So Eliot Spitzer, ever the crusader, is at it again. But this time, I'm going to cut him some slack. While I'm not a big fan of Spitzer or any of his ego-boosting crusades through the halls of perceived justice, he has finally hit upon an issue that speaks to my heart: radio payola.
Yes, I know. We live in troubled times. War, famine, pestilence, whatever that other horseman is. Death? Sure. Lots of death. So why is Eliot (and I) so worried about what radio stations are playing? Well, if you're living in a world of impending doom, wouldn't you want that doom to come down on you with a good soundtrack? Who wants to die to repeated airing of the last Clay Aiken single? Not I.
Ok, so that's probably not Spitzer's intent. Most likely his intent has more to do with next election day than really caring about what radio stations play during the afternoon drive time, a time when Spitzer is most likely sharpening his claws or feeding his piranhas.
According to several people involved, investigators in Mr. Spitzer's office have served subpoenas on the four major record corporations - the Universal Music Group, Sony BMG Music Entertainment, the EMI Group and the Warner Music Group - seeking copies of contracts, billing records and other information detailing their ties to independent middlemen who pitch new songs to radio programmers in New York State.
[....]Broadcasters are prohibited from taking cash or anything of value in exchange for playing a specific song, unless they disclose the transaction to listeners. But in a practice that is common in the industry, independent promoters pay radio stations annual fees - often exceeding $100,000 - not, they say, to play specific songs, but to obtain advance copies of the stations' playlists. The promoters then bill record labels for each new song that is played; the total tab costs the record industry tens of millions of dollars each year.
Did you understand that? If not, don't worry about it. It's not important here. What's important is that we all see through the sham that is rock and roll radio.

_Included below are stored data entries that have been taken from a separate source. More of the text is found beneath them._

(* ===== verification/Prelude.v ===== *)
(** * A verification library for rpi-os

    rpi-os is a small Unix-like kernel for the Raspberry Pi 3 (AArch64), with
    musl, dash and coreutils as its user land.  This library models the
    kernel (src/kern and src/inc) and proves what makes its parts correct.

    ** The program and its parts

    From the bottom up: physical pages (kern/mm.c) and page tables (kern/vm.c)
    with the memory mappings of processes (kern/mmap.c);
    the SD card (kern/emmc.c, kern/dev.c) behind a buffer cache (kern/bio.c)
    behind a write-ahead log (kern/log.c) behind the V6 file system
    (kern/v6.c) behind the inode cache and the path walk (kern/vfs.c) and the
    page cache (kern/pagecache.c); the tick interrupt (kern/clock.c) that drives a timer wheel
    (kern/timer.c), which carries the interval timers of processes
    (kern/itimer.c); the real-time clock (kern/rtc.c, kern/ds3231.c); processes
    with their scheduler, sleep queues and signals (kern/proc.c,
    kern/signal.c), which pipes (kern/pipe.c), the buffer cache and the log
    sleep on; credentials (kern/sysproc.c, kern/vfs.c, kern/file.c).  Lists
    (inc/list.h) and bit searches (inc/find_bits.h, inc/linux/ilog2.h,
    kern/find_bits.c) serve all of them.

    ** The files

    - [Prelude] (this file): machine integers with their wrap-around, bytes in
      memory order, the monad [M] of kernel code ([Ret], [Panic] for a panic or
      a failed assertion, [Block] for a process that has to wait), its
      notations in [kern_scope], its lemmas and tactics.
    - [Bits]: inc/find_bits.h, inc/linux/ilog2.h, kern/find_bits.c.
    - [Lists]: inc/list.h over a store with one map per field; [dll] is the
      abstraction, and [Timer], [Bio] and [Proc] use lists where the code
      has [struct list_head], as the theorems of [Lists] allow.
    - [Strings]: the memory and string functions of inc/string.h.
    - [Timer], [Itimer], [Clock], [Rtc]: kern/timer.c with
      inc/linux/time.h, kern/itimer.c, kern/clock.c, kern/rtc.c with
      kern/ds3231.c.  [Itimer] and [Clock] call the wheel of [Timer].
    - [Cred]: the id system calls of kern/sysproc.c, [capable],
      [generic_permission], and the decisions of [faccess] and [filechown].
    - [Pipe]: kern/pipe.c in atomic segments, with a step relation for any
      interleaving of readers and writers.
    - [Console]: kern/console.c, the line discipline in atomic segments like
      [Pipe], and the formatter behind every message.
    - [File]: the file table and descriptors of kern/file.c and kern/sysfile.c,
      with [pipealloc] and what fork, exit and execve do to descriptors.
    - [Mm]: kern/mm.c, the free list threaded through memory; [Pages]: words
      and pages of that memory, for its users.
    - [Kmalloc]: kern/kmalloc.c, the allocator of small objects within
      pages of [Mm].
    - [Bio]: kern/bio.c with [dev_start], [devrw] and the addressing of
      kern/emmc.c; the card is a map of sectors and a history of writes.
    - [Log]: kern/log.c above the contract of [Bio], with crashes between any
      two sector writes.
    - [V6]: block allocation, inodes, the block map, reading and writing of
      kern/v6.c, above blocks as the cache shows them, with the panics of a full
      log and of a cache without buffers ([limits]).  [V6trunc]:
      truncation, with the pointer it keeps into a released buffer ([recycled]),
      and inode allocation.  [V6dir]: the directories of kern/v6.c
      and [generic_dirlink] above them.
    - [Vfs]: the inode cache, sleep locks, mount table, path walk and [create]
      of kern/vfs.c, kern/sleeplock.c and kern/vfsmount.c, against the class
      [FileSystem] of what a file system offers.
    - [Pagecache]: kern/pagecache.c against the class [Reader] of what it calls.
    - [Fileops]: the calls on paths of kern/file.c and kern/sysfile.c above
      [Vfs], with a small logic, [follows], that tracks the locks and log
      transactions a call holds.
    - [Vm]: kern/vm.c over the memory of [Mm]; [mmu_pte], the architecture's
      table walk, is the reference.
    - [Mmap]: kern/mmap.c with [sys_mmap] and the page-fault handler of
      kern/trap.c, over the heap of [Kmalloc] and the tables of [Vm] in one
      memory, against the class [Backing] of what it calls of files.
    - [Syscall]: the argument checks of kern/syscall.c.
    - [Fileio]: reads, writes and seeks of an open file of kern/file.c, above
      [Pagecache] and against the class [Inodes] of what the inodes offer.
    - [Signal]: kern/signal.c.  [Proc]: scheduler, sleep, wakeup, signals and
      process groups of kern/proc.c.  [Lifecycle]: creating and ending processes
      in kern/proc.c ([proc_alloc], the first processes, fork, wait4, exit), above
      [Proc] and against the class [Kernel] of what they call; [total] turns any
      kernel into one whose functions return, for the invariants.

    ** What the theorems show

    - Storage: a transaction of the log is atomic under a crash at any sector
      write ([Log.commit_crash_safe]); calls that stay within their reservation
      never overflow it ([Log.reservation_safe]), but the area mkfs makes is
      smaller than what is reserved ([Log.reservation_exceeds_area]); what is
      written through the buffer cache is on the card and what is read is what
      was written ([Bio.cache_write_through]); files are byte arrays under
      [readi] and [writei] ([V6.writei_readi], [V6.readi_writei_errors]), blocks
      are allocated once ([V6.balloc_bfree_exact]) and truncation gives back
      exactly those of the file ([V6trunc.itrunc_exact]), unless the buffer of
      its double indirect block is recycled ([V6trunc.itrunc_recycled]), inodes survive a trip
      through their disk form ([V6.iupdate_ilock]); a directory is a finite
      map from names to inodes ([V6dir.directory_is_map]); a path is cut into
      its components in a bounded number of steps ([Vfs.skipelem_components])
      and leads to the inode its entries name, with every lock and reference
      accounted for ([Vfs.namei_resolves]); eleven calls on paths give back every
      lock and end every transaction they take, but for an unlink that
      returns -EPERM and a mknod of an unknown type ([Fileops.calls_balanced];
      rename, which has more such paths, is not covered); the page cache shows the bytes of the files,
      as long as no write crosses a page ([Pagecache.page_cache_transparent]).
    - Memory: a page is never given out twice ([Mm.kalloc_exclusive]), nor is a
      part of one ([Kmalloc.kmalloc_exclusive], [Kmalloc.kmfree_coalesces]);
      the page-table operations have the intended effect on the architecture's
      view of an address space, page by page and byte by byte
      ([Vm.uvm_map_correct], [Vm.uvm_alloc_correct], [Vm.copyout_correct],
      [Vm.uvm_unmap_correct]), and shrinking a process panics
      ([Vm.uvm_dealloc_panics]); an anonymous mapping gets a range that was
      free, reads as zeros and changes nothing else ([Mmap.mmap_anonymous]),
      and unmapping removes exactly the pages of its region
      ([Mmap.munmap_exact], [Mmap.free_mmap_list_exact]), unless they are
      inside it ([Mmap.munmap_inside]).
    - Processes: every process is in exactly the queue its state says, in every
      reachable state ([Proc.sched_invariant]); the scheduler is first come first
      served ([Proc.scheduling_fifo]); processes form a forest, in which nobody is
      lost, in every sequence of fork, exit, wait4 and scheduling
      ([Lifecycle.family_invariant]); fork makes a process that inherits what it
      should, or undoes itself ([Lifecycle.fork_exact]); the status of a process that
      exits is what its parent gets ([Lifecycle.exit_status_delivered]), and
      where this fails ([Lifecycle.exit_orphans_fault],
      [Lifecycle.wnohang_reaps_living]); a wakeup wakes exactly the sleepers of its
      channel ([Proc.wakeup_exact]); signals ([Proc.kill_outcome],
      [Proc.signal_frame_roundtrip]); pipes deliver bytes in order whatever the
      interleaving ([Pipe.pipe_fifo]); the console is a queue of committed
      input and a line being edited ([Console.console_refines]).
    - Open files: the count of every file is the number of descriptors that
      refer to it plus what failing calls lost, in every reachable state
      ([File.reference_counts_exact], [File.close_exact]); an open regular file
      is an array of bytes with a position under any sequence of reads, writes
      and seeks ([Fileio.file_io_refines]); user pointers are
      checked exactly, but for wrap-around ([Syscall.in_user_exact]).
    - Time: every timer is called at its tick, or at once when it is overdue,
      with timer functions that behave ([Timer.run_timer_list_fires], whose
      instance for the real timer is [Itimer.real_callbacks];
      [Timer.timer_ops_correct], [Clock.clock_intr_correct]); calendar and clock
      chip round trips ([Rtc]).
    - Rights: what an unprivileged process can make of its ids
      ([Cred.unprivileged_ids_closed]) and where the code fails to enforce it
      ([Cred.setuid_unprotected], [Cred.faccess_grants_non_owner]).
    - Utilities: lists, bit searches, memory and string functions do what their
      names say ([Lists], [Bits], [Strings]); printed numbers read back
      ([Console.printint_roundtrip]).

    ** Bounds and fuel

    Integers have the widths of the source.  Loops are structural on the data
    they walk, or take a number of rounds computed from their arguments that
    is shown to be enough by the theorem about them: [readi], [writei]
    and the copies of [Vm] take one round per block or page plus two; the free
    list is walked for at most the number of frames; the timer wheel runs one
    round per tick it is behind.  A loop that may run for ever in the source is
    said to do so by a theorem or is a step relation.  [Geometry] of [Bio] bounds
    the card at the 2^32 bytes beyond which the source's addresses wrap.

    ** Not modelled

    Device drivers that are only register protocols (kern/emmc.c but for its
    addressing, kern/sdhost.c, kern/uart.c, kern/mbox.c, kern/i2c.c,
    kern/irq.c, kern/random.c): their behaviour is that of hardware that the
    repository does not describe; where a modelled part needs one it is an
    interface.  Assembly and the generated page table kern/kpgdir.c.  The
    second file system kern/ext2.c, kern/exec.c, [mremap] of kern/mmap.c
    (which the system call table leaves out), and open, stat, getcwd, mount and umount of
    kern/file.c and kern/sysfile.c
    are open: they combine the parts above.  User land (usr, dyn,
    coreutils-8.32, dash-0.5.11.5, libc) runs above the kernel and most of it
    is third-party code.  *)

From stdpp Require Import base list gmap.
From Stdlib Require Import ZArith Lia Bool.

See, the program directors think we, the listening audience, are stupid. Case in point: You're driving home from work, flipping through the very shallow offerings of radio stations in your area (this is assuming you, like me, cannot afford to have satellite radio in your car and you're stuck with just a handful of radio stations that run the gamut from the classic rock of Freebird to that insipid new Bowling for Soup song, yet combined they manage to have about 300 songs total on their playlists) and you hit upon the local - and only - real rock station, the definition of real rock being open for debate. Here, that station is K-Rock. You hear the opening riff to a song. Could it be? Could that be...YES! They are actually playing a Toadies song. Sure, it's Possum Kingdom, but at least it's the Toadies, which they very rarely play on this station. So you're all happy thinking that maybe there was some DJ meeting at K-Rock and the program director told them to go freestyle, play what they want, when they want, just go all apeshit on the air with some good, unscheduled tunes.
Monkeys, butts, etc.
See, later that night you are driving to the Dairy Barn for a gallon of milk and a loaf of bread and a chance to escape from your children. You turn on the radio in the hopes that K-Rock has turned over a new leaf and you'll be able to rock out to some good, non Billboard rock for the 45 second ride to the store. And what do you hear? Possum Kingdom. Your initial reaction is wtf? (until you realize that acronyms don't work outside the internet so you say out loud, to the radio, what the fuck?) and it dawns on you that the powers that be at K-Rock think you are stupid.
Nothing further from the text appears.